Under hooded brows, Bresnahan glared at the man. Yes, she and Ward had maintained a three-year relationship, sometimes living together in his digs, other
times in hers. And yes, Ward—in the course of an investigation—had stumbled upon an old flame who had revealed to him that fourteen years earlier she had given birth to his child.
Then, after he had been shot and nearly killed, the woman—Lee Sigal—had both the time and the money to nurse him back to health, during which time one thing had led to another, and she had become pregnant by him again. Bresnahan could understand that—how it could happen and why.
But, yes, she had also felt grossly betrayed, even as she had pined for Hughie Ward—his love, his warmth and companionship. But she had not lost herself in lust. In fact, she had been rather repulsed by the other men who had taken her out. She had become so used to his presence and body that it was as if she had lost the other—and in many ways better—part of herself.
“Run away? Flee? Not this woman,” Parmalee went on. “Not ‘Big Red’ here. Do you like that moniker, Rut’ie?”
Bresnahan’s eyes flashed at Parmalee. If he mentioned her surname, she didn’t know what she would do, but she’d take her vengeance there, while she had him in her presence.

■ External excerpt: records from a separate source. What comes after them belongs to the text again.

Lemma noQuotes_word w : wordOnly w = true ->
  forall r, noQuotesFrom None "x" (w ++ r) = w ++ noQuotesFrom None "x" r.
Proof.
  induction w as [|c w IH]; intros Hw r; [reflexivity|].
  simpl in Hw. apply andb_true_iff in Hw. destruct Hw as [Hc Hw].
  destruct (word_facts c Hc) as (_ & Hd & Hq & _).
  simpl. rewrite Hd, Hq. simpl. rewrite (IH Hw). reflexivity.
Qed.

Lemma span_word w : wordOnly w = true ->
  forall z, Re.span Re.isWord (w ++ String Str.tab z) = String.length w.
Proof.
  induction w as [|c w IH]; intros Hw z; [reflexivity|].
  simpl in Hw. apply andb_true_iff in Hw. destruct Hw as [Hc Hw].
  simpl. rewrite Hc, (IH Hw). reflexivity.
Qed.

Lemma take_app w : forall r, Str.take (String.length w) (w ++ r) = w.
Proof. induction w as [|c w IH]; intros r; simpl; [destruct r|rewrite IH]; reflexivity. Qed.

Lemma drop_app w : forall r, Str.drop (String.length w) (w ++ r) = r.
Proof. induction w as [|c w IH]; intros r; simpl; auto. Qed.

Lemma rev_onto_app s : forall acc, Str.rev_onto s acc = Str.rev s ++ acc.
Proof.
  unfold Str.rev. induction s as [|c s IH]; intros acc; [reflexivity|].
  simpl. rewrite IH, (IH (String c "")), append_assoc. reflexivity.
Qed.

Lemma rev_onto_append a : forall b acc,
  Str.rev_onto (a ++ b) acc = Str.rev_onto b (Str.rev_onto a acc).
Proof. induction a as [|c a IH]; intros b acc; simpl; auto. Qed.

Lemma rev_app a b : Str.rev (a ++ b) = Str.rev b ++ Str.rev a.
Proof.
  unfold Str.rev. rewrite rev_onto_append.
  apply (rev_onto_app b (Str.rev_onto a "")).
Qed.

Lemma rev_involutive s : Str.rev (Str.rev s) = s.
Proof.
  induction s as [|c s IH]; [reflexivity|].
  change (String c s) with (String c "" ++ s) at 1.
  rewrite rev_app, rev_app, IH. reflexivity.
Qed.

Lemma splitAux_nocomma a : Str.containsByte ","%char a = false ->
  forall cur, Str.splitAux ","%char a cur = [Str.rev cur ++ a].
Proof.
  induction a as [|c a IH]; intros H cur.
  - simpl. rewrite append_nil_r. reflexivity.
  - unfold Str.containsByte in H. cbn [Str.indexByte] in H.
    cbn [Str.splitAux]. rewrite (Ascii.eqb_sym c ","%char). revert H.
    destruct (Ascii.eqb ","%char c) eqn:E; [discriminate|].
    destruct (Str.indexByte ","%char a) eqn:Ei; [discriminate|]. intros _.
    rewrite IH by (unfold Str.containsByte; rewrite Ei; reflexivity).
    unfold Str.rev at 1. cbn [Str.rev_onto].
    rewrite rev_onto_app, append_assoc. reflexivity.
Qed.

Lemma split_nocomma a : Str.containsByte ","%char a = false ->
  Str.split ","%char a = [a].
Proof. intros H. apply (splitAux_nocomma a H ""). Qed.

Lemma containsByte_app c a b :
  Str.containsByte c (a ++ b) = Str.containsByte c a || Str.containsByte c b.
Proof.
  unfold Str.containsByte. induction a as [|x a IH]; simpl.
  - reflexivity.
  - destruct (Ascii.eqb c x); [reflexivity|].
    destruct (Str.indexByte c (a ++ b)), (Str.indexByte c a); simpl in *;
      try reflexivity; try discriminate; exact IH.
Qed.

Lemma split_join : forall args p,
  args <> [] ->
  Forall (fun a => Str.containsByte ","%char a = false) args ->
  Str.containsByte ","%char p = false ->
  Str.split ","%char (p ++ Str.join ", " args)
  = (p ++ hd "" args) :: map (fun a => " " ++ a) (tl args).
Proof.
  induction args as [|a args IH]; intros p Hne Hall Hp; [congruence|].
  inversion Hall as [|? ? Ha Hrest]; subst.
  destruct args as [|b args].
  - simpl. apply split_nocomma. rewrite containsByte_app, Hp, Ha. reflexivity.
  - change (Str.join ", " (a :: b :: args))
      with (a ++ String ","%char (" " ++ Str.join ", " (b :: args))).
    rewrite <- append_assoc, split_app, split_nocomma
      by (rewrite containsByte_app, Hp, Ha; reflexivity).
    rewrite (IH " "); [reflexivity|discriminate|exact Hrest|reflexivity].
Qed.

Lemma trimLeftSpace_tab a :
  Str.trimLeftSpace (String Str.tab a) = Str.trimLeftSpace a.
Proof.
  unfold Str.trimLeftSpace. simpl String.length. cbn [Str.trimLeftFuel].
  assert (H : Str.leadingSpace (String Str.tab a) = Some 1)
    by (destruct a; vm_compute; reflexivity).
  rewrite H. reflexivity.
Qed.

Lemma trimLeftSpace_space a :
  Str.trimLeftSpace (String " "%char a) = Str.trimLeftSpace a.
Proof.
  unfold Str.trimLeftSpace. simpl String.length. cbn [Str.trimLeftFuel].
  assert (H : Str.leadingSpace (String " "%char a) = Some 1)
    by (destruct a; vm_compute; reflexivity).
  rewrite H. reflexivity.
Qed.

Lemma trimLeftSpace_word c s :
  Re.isWord c = true -> Str.trimLeftSpace (String c s) = String c s.
Proof.
  intros Hc. destruct (word_facts c Hc) as (_ & _ & _ & Hl).
  unfold Str.trimLeftSpace. simpl String.length. cbn [Str.trimLeftFuel].
  rewrite Hl. reflexivity.
Qed.

Lemma instrSearch_word w z :
  w <> "" -> wordOnly w = true ->
  instrSearch 0 (w ++ String Str.tab z) = Some (0, String.length w).
Proof.
  intros Hne Hw. destruct w as [|c w]; [congruence|].
  pose proof (span_word (String c w) Hw z) as Hs.
  simpl in Hw. apply andb_true_iff in Hw. destruct Hw as [Hc Hw].
  destruct (word_facts c Hc) as (Hsp & _).
  cbn [append instrSearch Re.span]. rewrite Hsp. cbn [Str.drop].
  change (String c (w ++ String Str.tab z))
    with (String c w ++ String Str.tab z).
  rewrite Hs. reflexivity.
Qed.

Lemma trimSpace_tab a : Str.trimSpace (String Str.tab a) = Str.trimSpace a.
Proof. unfold Str.trimSpace. rewrite trimLeftSpace_tab. reflexivity. Qed.

Lemma trimSpace_space a : Str.trimSpace (String " "%char a) = Str.trimSpace a.
Proof. unfold Str.trimSpace. rewrite trimLeftSpace_space. reflexivity. Qed.

Lemma trim_spaced l : Forall cleanOperand l ->
  map Str.trimSpace (map (fun a => " " ++ a) l) = l.
Proof.
  induction 1 as [|b l [_ Hb] _ IH]; [reflexivity|].
  cbn [map]. change (" " ++ b) with (String " "%char b).
  rewrite trimSpace_space, Hb, IH. reflexivity.
Qed.

(** X9: For an instruction token whose mnemonic is a non-empty run of word
    characters and that has at least one operand, each operand free of
    commas and of surrounding white space, ParseInstructionToken of its
    String() gives back the token and leaves no text. *)
Theorem instruction_round_trip :
  forall t,
    Instr t <> "" -> wordOnly (Instr t) = true ->
    Args t <> [] -> Forall cleanOperand (Args t) ->
    ParseInstructionToken (InstructionString t) = (Some (TInstruction t), "").
Proof.
  intros [instr args] Hne Hw Hargs Hclean. simpl in *.
  assert (Hstr : InstructionString {| Instr := instr; Args := args |}
                 = instr ++ String Str.tab (Str.join ", " args)).
  { unfold InstructionString. simpl. destruct args; [congruence|reflexivity]. }
  rewrite Hstr. unfold ParseInstructionToken.
  assert (Htrim : Str.trimLeftSpace (instr ++ String Str.tab (Str.join ", " args))
                  = instr ++ String Str.tab (Str.join ", " args)).
  { destruct instr as [|c instr]; [congruence|].
    simpl in Hw. apply andb_true_iff in Hw.
    apply trimLeftSpace_word. tauto. }
  rewrite Htrim. unfold NoQuotes. rewrite (noQuotes_word instr Hw).
  change (noQuotesFrom None "x" (String Str.tab ?r))
    with (String Str.tab (noQuotesFrom None "x" r)).
  rewrite (instrSearch_word instr _ Hne Hw).
  unfold Str.slice. rewrite Nat.sub_0_r. cbn [Str.drop].
  rewrite take_app, drop_app.
  change (String Str.tab (Str.join ", " args))
    with (String Str.tab "" ++ Str.join ", " args).
  rewrite (split_join args (String Str.tab "") Hargs);
    [|revert Hclean; apply Forall_impl; unfold cleanOperand; tauto|reflexivity].
  do 3 f_equal.
  destruct args as [|a args]; [congruence|].
  inversion Hclean as [|? ? [_ Ha] Hrest]; subst.
  cbn [hd tl map]. change (String Str.tab "" ++ a) with (String Str.tab a).
  rewrite trimSpace_tab, Ha, (trim_spaced args Hrest). reflexivity.
Qed.

Lemma noQuotes_quoteFree s : quoteFree s = true -> forall repl, NoQuotes s repl = s.
Proof.
  unfold NoQuotes. induction s as [|c s IH]; intros H repl; [reflexivity|].
  simpl in H. apply andb_true_iff in H. destruct H as [Hc Hs].
  apply negb_true_iff in Hc. simpl. rewrite Hc. simpl. rewrite (IH Hs). reflexivity.
Qed.

Lemma quoteFree_app a b : quoteFree (a ++ b) = quoteFree a && quoteFree b.
Proof.
  induction a as [|c a IH]; [reflexivity|]. simpl. rewrite IH, andb_assoc. reflexivity.
Qed.

Lemma indexByte_app_miss c a b :
  Str.containsByte c a = false ->
  Str.indexByte c (a ++ String c b) = Some (String.length a).
Proof.
  unfold Str.containsByte. induction a as [|x a IH]; intros H; simpl.
  - rewrite Ascii.eqb_refl. reflexivity.
  - simpl in H. destruct (Ascii.eqb c x); [discriminate|].
    destruct (Str.indexByte c a) eqn:E; [discriminate|].
    rewrite (IH eq_refl). reflexivity.
Qed.

(** X10: For a label without quote characters, without colon and without
    surrounding white space, ParseLabelToken of its String() gives back the
    label and leaves no text. *)
Theorem label_round_trip :
  forall t,
    quoteFree (Label t) = true ->
    Str.containsByte ":"%char (Label t) = false ->
    Str.trimSpace (Label t) = Label t ->
    ParseLabelToken (LabelString t) = (Some (TLabel t), "").
Proof.
  intros [label] Hq Hc Ht. simpl in *. unfold LabelString, ParseLabelToken.
  simpl Label.
  rewrite noQuotes_quoteFree by (rewrite quoteFree_app, Hq; reflexivity).
  rewrite (indexByte_app_miss ":"%char label "" Hc).
  rewrite Nat.add_1_r.
  assert (Hd : Str.drop (S (String.length label)) (label ++ ":") = "").
  { clear. induction label as [|c l IH]; [reflexivity|exact IH]. }
  rewrite Hd, take_app, Ht. reflexivity.
Qed.








Lemma writeBlock_ends_nl cfg block out :
  writeBlock block cfg = Some out -> endsWith nlStr out.
Proof.
  destruct block as [|l block].
  - vm_compute. intros H; injection H as <-. exists "". reflexivity.
  - intros H. apply (endsWith_trans _ (nlStr ++ nlStr)).
    + exists nlStr. reflexivity.
    + apply (writeBlock_ends_blank cfg (l :: block)); [discriminate|exact H].
Qed.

“No—she took a completely different and creative tack, she did. Instead of acting the part of the woman scorned, she seduced her betrayer, got herself pregnant by him, and moved in with the lucky gumshoe, who up until a year and a half ago was a confirmed bachelor.
“Now the three of them and their three children live together in common-marital bliss. The wives are buddies, the kids great pals, and everybody loves their da
da. Tell us, ‘Big Red’—how do you handle the sleeping arrangements, or do they just work themselves out?”